The research was not a family trinket, not a desk, not a company car, and not one more piece of Carter Pharmaceuticals he could rearrange to please his new wife.

It was five years of her life.

It was the delivery platform her mother had dreamed about before cancer took her.

It was the system Alexandra had built in rented weekend lab time, on private equipment, after Carter Pharmaceuticals started closing doors that had once opened to her badge without question.

“You cannot transfer what you do not own,” she said.

Robert gave a small laugh, the one he used in boardrooms when someone junior asked an inconvenient question.

“Everything you develop belongs to this company,” he said, “and I decide who handles it.”

Alexandra looked at the email already open on her screen, the one from the patent office acknowledging her independent application three months earlier.

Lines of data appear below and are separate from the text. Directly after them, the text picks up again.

(* ===== verification/OrderStoreFacts.v ===== *)
(** What the order tables keep, whatever is written to them: order numbers are
    unique, an early closure is permanent, and a closed order stays cancelled. *)
From S2P Require Import Prelude RustStr F64 Json Errors Identity QueueState OrderLayout MapDefinition Formula Compiler Bfs Chain Projection Scheduler Progress WipRoute Lifecycle StageExecution OrderRefresh OrderStore.

Section facts.
Context `{J : Json} `{C : !RouteCodec} `{R : !ReportCodec}.

(** * Frames *)

(** Maps and holds are left alone, life cycles move forward. *)
Definition frame (s s' : order_store) : Prop :=
  st_maps s' = st_maps s ∧ st_order_controls s' = st_order_controls s ∧
  forward (st_lifecycles s) (st_lifecycles s').

Lemma refresh_frame order_ids s : frame s (refresh_production_order_lifecycles order_ids s).1.
Proof.
  split; [|split; [|apply refresh_forward]]; revert s;
    induction order_ids as [|id ids IH]; intros s; simpl; try done;
    (destruct (st_maps s !! trim id); [|by rewrite IH]);
    (destruct (refreshed_record _ _ _ _); [|done]); by rewrite IH.
Qed.

Lemma frame_refl s : frame s s.
Proof. split_and!; [done..|apply forward_refl]. Qed.

Lemma refresh_frame_from order_ids s s' :
  st_maps s' = st_maps s → st_order_controls s' = st_order_controls s →
  st_lifecycles s' = st_lifecycles s →
  frame s (refresh_production_order_lifecycles order_ids s').1.
Proof.
  intros E1 E2 E3. destruct (refresh_frame order_ids s') as (H1 & H2 & H3).
  split_and!; [congruence..|by rewrite <-E3].
Qed.

Lemma refresh_tables ids (s : order_tables) :
  os_orders (refresh ids s).1 = (refresh_production_order_lifecycles ids (os_orders s)).1.
Proof. unfold refresh. by destruct (refresh_production_order_lifecycles ids (os_orders s)). Qed.

Lemma queue_states_frame apparatus states s : frame s (put_apparatus_queue_states apparatus states s).1.
Proof.
  unfold put_apparatus_queue_states. destruct (ApparatusId_new _); [|apply frame_refl].
  by apply refresh_frame_from.
Qed.

Lemma queue_event_frame event s : frame s (append_apparatus_queue_action_event event s).1.
Proof.
  unfold append_apparatus_queue_action_event. destruct (validate_queue_event event); [|apply frame_refl].
  by apply refresh_frame_from.
Qed.

Lemma stage_control_frame record (s : order_tables) : frame s (put_stage_control record s).1.
Proof.
  unfold put_stage_control.
  match goal with |- context [match ?x with _ => _ end] => destruct x as [[request apparatus]|] end;
    [|apply frame_refl].
  rewrite refresh_tables. by apply refresh_frame_from.
Qed.

Lemma sequence_frame apparatus ids (s : order_tables) : frame s (put_apparatus_sequence apparatus ids s).1.
Proof. unfold put_apparatus_sequence. destruct (ApparatusId_new _); apply frame_refl. Qed.

(** * Saved maps *)

Lemma saved_maps_from maps stored stored' :
  for_each save_map maps stored = Ok stored' →
  ∀ k m, stored' !! k = Some m → stored !! k = Some m ∨ (m ∈ maps ∧ k = map_id m).
Proof.
  revert stored. induction maps as [|map maps IH]; intros stored; simpl.
  { intros [= <-]. auto. }
  intros (stored1 & Hs & H)%bind_Ok k m Hk. unfold save_map in Hs. inv_ok.
  destruct (IH _ H k m Hk) as [Hk'|[? ?]]; [|set_solver].
  unfold insert_map in Hk'. apply lookup_insert_Some in Hk' as [[<- <-]|[_ Hk']]; set_solver.
Qed.

Lemma inserted_maps_from maps stored k m :
  foldl (λ stored map, insert_map map stored) stored maps !! k = Some m →
  stored !! k = Some m ∨ (m ∈ maps ∧ k = map_id m).
Proof.
  revert stored. induction maps as [|map maps IH]; intros stored; simpl; [auto|].
  intros Hk. destruct (IH _ Hk) as [Hk'|[? ?]]; [|set_solver].
  unfold insert_map in Hk'. apply lookup_insert_Some in Hk' as [[<- <-]|[_ Hk']]; set_solver.
Qed.
Lemma elem_of_named id ids : id ∈ named ids ↔ id ∈ trim <$> ids ∧ id ≠ "".
Proof.
  unfold named. rewrite filterb_elem. split; intros [H1 H2]; split; try done.
  - intros ->. done.
  - by destruct id.
Qed.

Lemma eligible_nonempty visible excluded id : eligible visible excluded id → trim id = id ∧ id ≠ "".
Proof.
  intros [[(x & -> & _)%list_elem_of_fmap H]%elem_of_named _]. split; [apply trim_idemp|done].
Qed.

Lemma existsb_named order_id visible :
  order_id ≠ "" →
  existsb (λ candidate, trim candidate =s order_id) visible = true ↔ order_id ∈ named visible.
Proof.
  intros Hne. rewrite existsb_elem, elem_of_named, list_elem_of_fmap. split.
  - intros (x & Hx & ?). breflect. subst. eauto.
  - intros [(x & -> & ?) _]. exists x. by rewrite String.eqb_refl.
Qed.
Module PS := PreflightStatus.

Section facts.
Context `{J : Json} `{C : !RouteCodec} `{R : !ReportCodec}.
Context (resolver : ApparatusId → pm_result (option RuntimeApparatusConfiguration)).

(** * The state machine of a trial *)

(** A decision: of the operator, of the start that consumes a passed trial, or of the
    freeze that cancels it. *)
Definition status_step (a b : PS.t) : Prop :=
  match a, b with
  | PS.Held, (PS.Running | PS.Failed | PS.Cancelled) => True
  | PS.Running, (PS.Passed | PS.Failed | PS.Cancelled) => True
  | PS.Passed, (PS.Running | PS.Consumed | PS.Cancelled) => True
  | _, _ => False
  end.

Definition same_trial (h h' : PrintPreflightHold) : Prop :=
  hold_id h' = hold_id h ∧ hold_idempotency_key h' = hold_idempotency_key h ∧
  hold_order_id h' = hold_order_id h ∧ hold_apparatus h' = hold_apparatus h ∧
  hold_stage_node_id h' = hold_stage_node_id h ∧
  hold_created_at_unix h' = hold_created_at_unix h ∧
  hold_previous_queue_state h' = hold_previous_queue_state h.

Definition hold_step (h h' : PrintPreflightHold) : Prop :=
  same_trial h h' ∧ hold_revision h' = (hold_revision h + 1)%Z ∧
  status_step (hold_status h) (hold_status h').
Definition print_material_receipt_driver_once_strict (svc : GscaleService)
    (request : MaterialReceiptPrintRequest) (raw : string) (st : record_state)
  : record_state * result GscaleServiceError MaterialReceiptPrintResponse :=
  match (job ← job_from_request request; _ ← require_single_material_receipt job; Ok job) with
  | Err e => (st, Err e)
  | Ok job =>
      let '(st, r) := print_material_receipt_driver_once_job_strict svc job raw st in
      (st, '(epc, draft_name, print) ← r; Ok (into_response epc draft_name print job 1))
  end.

(** ** The driver-first flow *)

(** The request handler: waiting for the driver, finished, or dropped. *)
Inductive main_state :=
  | MainPrinting
  | MainDone (r : result GscaleServiceError ScaleDriverPrintResponse)
  | MainDropped.

(** The one-shot channel. *)
Inductive channel := ChanEmpty | ChanSent (print_ok : bool) | ChanClosed.

(** The spawned recording task. *)
Inductive recorder :=
  | RecCreate
  | RecWait (draft : MaterialReceiptDraft)
  | RecSubmit (draft : MaterialReceiptDraft)
  | RecDelete (draft : MaterialReceiptDraft)
  | RecDone (r : result GscaleServiceError unit).

(** What was done to the store. *)
Inductive store_call := Created (name : string) | Submitted (name : string) | Deleted (name : string).

Record print_sys := {
  sys_main : main_state;
  sys_chan : channel;
  sys_rec : recorder;
  sys_store : record_state;
  sys_calls : list store_call;
}.

Definition print_init (st : record_state) : print_sys :=
  {| sys_main := MainPrinting; sys_chan := ChanEmpty; sys_rec := RecCreate; sys_store := st;
     sys_calls := [] |}.

#[global] Instance print_sys_rebuild : Rebuild print_sys := λ r, {|
  sys_main := sys_main r; sys_chan := sys_chan r; sys_rec := sys_rec r; sys_store := sys_store r;
  sys_calls := sys_calls r |}.

(** The channel as the receiver sees it: [rx.await.unwrap_or(false)]. *)
Definition received (c : channel) : option bool :=
  match c with ChanEmpty => None | ChanSent b => Some b | ChanClosed => Some false end.
Lemma step_decreases s s' : step s s' → steps_left s' < steps_left s.
Proof.
  intros [s0 r Hm|s0 Hm|s0 s1 H]; unfold steps_left.
  - unfold main_result. rewrite Hm. destruct (completed_print r); simpl; lia.
  - rewrite Hm. simpl. lia.
  - destruct s0 as [m c t st calls]. unfold recorder_step in H. destruct t as [|d|d|d|]; simpl in H.
    + destruct (create_material_receipt_draft _ _ _) as [p [d|]]; injection H as <-; simpl; lia.
    + destruct (received c) as [[]|]; [| |done]; injection H as <-; simpl; lia.
    + destruct (submit_and_notify _ _ _ _) as [st' [[]|]]; injection H as <-; simpl; lia.
    + destruct (port_delete _ _) as [p [[]|]]; injection H as <-; simpl; lia.
    + done.
Qed.

Lemma nsteps_decrease n s s' : nsteps step n s s' → n + steps_left s' ≤ steps_left s.
Proof. induction 1 as [|n x y z H%step_decreases]; lia. Qed.

(** Neither task can be stuck while it has work left. *)
Lemma step_progress s : chan_inv s → steps_left s ≠ 0 → red step s.
Proof.
  intros Hc Hleft. destruct (sys_main s) eqn:Hm.
  { eexists. by apply StepDropped. }
  all: unfold steps_left in Hleft; rewrite Hm in Hleft; unfold chan_inv in Hc; rewrite Hm in Hc.
  all: assert (is_Some (recorder_step handler job epc s)) as [s' Hs'];
    [|eexists; by apply StepRecorder]; unfold recorder_step.
  all: destruct (sys_rec s) as [| | | |]; simpl; try lia; try (by rewrite Hc).
  all: try (by destruct (create_material_receipt_draft _ _ _)); by case_match.
Qed.

(** The store calls a run may have made so far, and what they say of the print. *)
Inductive calls_match (s : print_sys) : Prop :=
  | CallsNone : sys_calls s = [] → calls_match s
  | CallsDraft name : sys_calls s = [Created name] → calls_match s
  | CallsSubmitted name : sys_calls s = [Created name; Submitted name] → printed s = true →
      calls_match s
  | CallsDeleted name : sys_calls s = [Created name; Deleted name] → printed s = false →
      sys_main s ≠ MainPrinting → calls_match s.

Lemma rec_inv_calls s : rec_inv s → calls_match s.
Proof.
  unfold rec_inv, recorded. destruct (sys_rec s) as [|d|d|d|[u|e]]; intros Hr.
  - by apply CallsNone.
  - by eapply CallsDraft.
  - destruct Hr as [Hr _]. by eapply CallsDraft.
  - destruct Hr as [Hr _]. by eapply CallsDraft.
  - destruct Hr as [(d & Hd) Hm]. destruct (printed s) eqn:Hp.
    + by eapply CallsSubmitted.
    + eapply CallsDeleted; [done..|]. by apply Hm.
  - destruct Hr as [[Hr|[name Hr]] _]; [by apply CallsNone|by eapply CallsDraft].
Qed.

(** C37: In every interleaving of the request handler and the recording task, a
    receipt draft is submitted only after the label was printed and deleted only
    after printing failed or the request was dropped, never both; a run that
    cannot continue has finished recording, and it succeeded only with the draft
    submitted when printed and deleted otherwise. *)
Theorem driver_first_records_printed_labels st s :
  rtc step (print_init st) s →
  calls_match s ∧ (nf step s → ∃ r, sys_rec s = RecDone r ∧ recorded s r).
Proof.
  intros [Hc Hr]%run_inv. split; [by apply rec_inv_calls|]. intros Hnf.
  destruct (decide (steps_left s = 0)) as [H0|Hn]; [|by destruct Hnf; apply step_progress].
  unfold steps_left in H0. unfold rec_inv in Hr.
  destruct (sys_rec s) as [| | | |r]; try lia. naive_solver.
Qed.
(* ===== verification/Paddon.v ===== *)
(** Pallets of finished rolls.

    Models [src/core/production_map/paddon/] (types, weights and the service) and the pallet tables of the memory store
    ([memory_store_trait_impl.rs]).  The memory store keeps the pallets but not what
    lies on them.  Each operation yields the store it left behind with its answer;
    the clock is an argument. *)
From S2P Require Import Prelude RustStr F64 Json Errors Identity QueueState OrderLayout MapDefinition Formula Compiler Bfs Chain Projection Scheduler Progress Preflight Epc.

(** * Data (types.rs) *)

Record PaddonSummary := {
  paddon_id : string;
  paddon_code : string;
  paddon_apparatus_id : string;
  paddon_location : string;
  paddon_note : string;
  paddon_created_by_ref : string;
  paddon_created_by_display_name : string;
  paddon_created_at_unix : Z;
  paddon_updated_at_unix : Z;
  paddon_item_count : Z;
  paddon_contains_peremotka : bool;
  paddon_locked_at_unix : option Z;
  paddon_total_gross_kg : option f64;
  paddon_total_net_kg : option f64;
}.
#[global] Instance PaddonSummary_rebuild : Rebuild PaddonSummary := λ r, {|
  paddon_id := paddon_id r;
  paddon_code := paddon_code r;
  paddon_apparatus_id := paddon_apparatus_id r;
  paddon_location := paddon_location r;
  paddon_note := paddon_note r;
  paddon_created_by_ref := paddon_created_by_ref r;
  paddon_created_by_display_name := paddon_created_by_display_name r;
  paddon_created_at_unix := paddon_created_at_unix r;
  paddon_updated_at_unix := paddon_updated_at_unix r;
  paddon_item_count := paddon_item_count r;
  paddon_contains_peremotka := paddon_contains_peremotka r;
  paddon_locked_at_unix := paddon_locked_at_unix r;
  paddon_total_gross_kg := paddon_total_gross_kg r;
  paddon_total_net_kg := paddon_total_net_kg r |}.

Record PaddonManagementSettings := {
  free_movement_enabled : bool;
  worker_visibility_enabled : bool;
}.
#[global] Instance PaddonManagementSettings_rebuild : Rebuild PaddonManagementSettings := λ r, {|
  free_movement_enabled := free_movement_enabled r;
  worker_visibility_enabled := worker_visibility_enabled r |}.

Record PaddonPrintConfirmation := {
  confirmation_paddon : PaddonSummary;
  confirmation_newly_locked : bool;
  confirmation_apparatuses : list string;
}.

Record PaddonCreateInput := {
  create_apparatus_id : string;
  create_location : string;
  create_note : string;
  create_actor_ref : string;
  create_actor_display_name : string;
}.

Record PaddonTransferInput := {
  transfer_source_code : string;
  transfer_target_code : string;
  transfer_progress_batch_ids : list string;
}.

(** The roles that manage any pallet. *)
Definition manages_pallets (role : string) : bool :=
  existsb (String.eqb role) ["admin"; "brigader"; "rezka_master"].

Definition paddon_unlock_actor_allowed (locked_by_ref : string) (free_movement : bool)
    (actor : QueueActionActor) : bool :=
  negb (blank (actor_ref actor)) &&
  (manages_pallets (actor_role actor) || free_movement ||
   ((actor_role actor =s "aparatchi") && (trim locked_by_ref =s trim (actor_ref actor)))).

(** * Weights (weights.rs) *)

Section weights.
Context `{J : Json}.

Definition units (value : option f64) : option Z :=
  v ← value;
  if f64_le f64_zero v then erp_quantity_to_units v else None.

Definition validate_bobina_units (gross bobina : option Z) : pm_result unit :=
  match gross, bobina with
  | Some gross, Some bobina => check (gross <? bobina)%Z BobinaExceedsGross
  | _, _ => Ok tt
  end.

Definition validate_bobina_weight (gross bobina : option f64) : pm_result unit :=
  validate_bobina_units (units gross) (units bobina).

Definition payload_f64 (payload : value) (key : string) : option f64 :=
  v ← json_get key payload; json_as_f64 v.

Definition positive_units (value : option f64) : option Z :=
  v ← units value;
  if (0 <? v)%Z then Some v else None.

(** The gross weight of a roll; a correction overrides what was recorded. *)
Definition gross_units (batch : OrderProgressBatch) (corrected_gross : option (option f64)) : option Z :=
  let payload := batch_payload_json batch in
  match corrected_gross with
  | Some value => positive_units value
  | None =>
      if is_some_and (json_get "gross_qty" payload) (λ v, negb (json_is_null v))
      then positive_units (payload_f64 payload "gross_qty")
      else positive_units (batch_finished_goods_kg batch)
  end.

Definition product_weights (batch : OrderProgressBatch) (corrected_gross : option (option f64))
  : option Z * option Z :=
  let gross := gross_units batch corrected_gross in
  let net :=
    if bool_decide (payload_bool (batch_payload_json batch) "include_bobina_in_net" = Some true) then gross
    else
      g ← gross; tare ← units (batch_bobina_kg batch);
      n ← i64_checked (g - tare);
      if (0 <=? n)%Z then Some n else None in
  (gross, net).

Definition validate_batch_bobina (batch : OrderProgressBatch) : pm_result unit :=
  validate_bobina_units (product_weights batch None).1 (units (batch_bobina_kg batch)).

Definition kg_from_values (v : value) : option f64 := payload_f64 v "finished_goods_kg".

Definition audited_kg_changed (old new : value) : bool :=
  negb (bool_decide (units (kg_from_values old) = units (kg_from_values new))).

Definition checked_sum (a b : option Z) : option Z :=
  a ← a; b ← b; i64_checked (a + b).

“Then send the papers,” she said, because Sarah Martinez had told her that if Robert ever became bold enough to put the theft in writing, the trap would close by itself.

Robert paused, and she could feel his confusion through the phone.

When the line went dead, Alexandra texted Sarah only three words.

He did it.

Sarah replied before Alexandra had removed her gloves: Do not open anything from legal. Forward it all.

The first transfer packet arrived at 8:12 p.m., and the subject line looked dramatic enough to make a junior associate proud.

The second included Madison, who wrote that everyone needed to be mature about what was best for the family.

Alexandra sat alone in the lab, surrounded by centrifuges, cold storage alarms, and the smell of ethanol, and felt the old grief rise behind her ribs.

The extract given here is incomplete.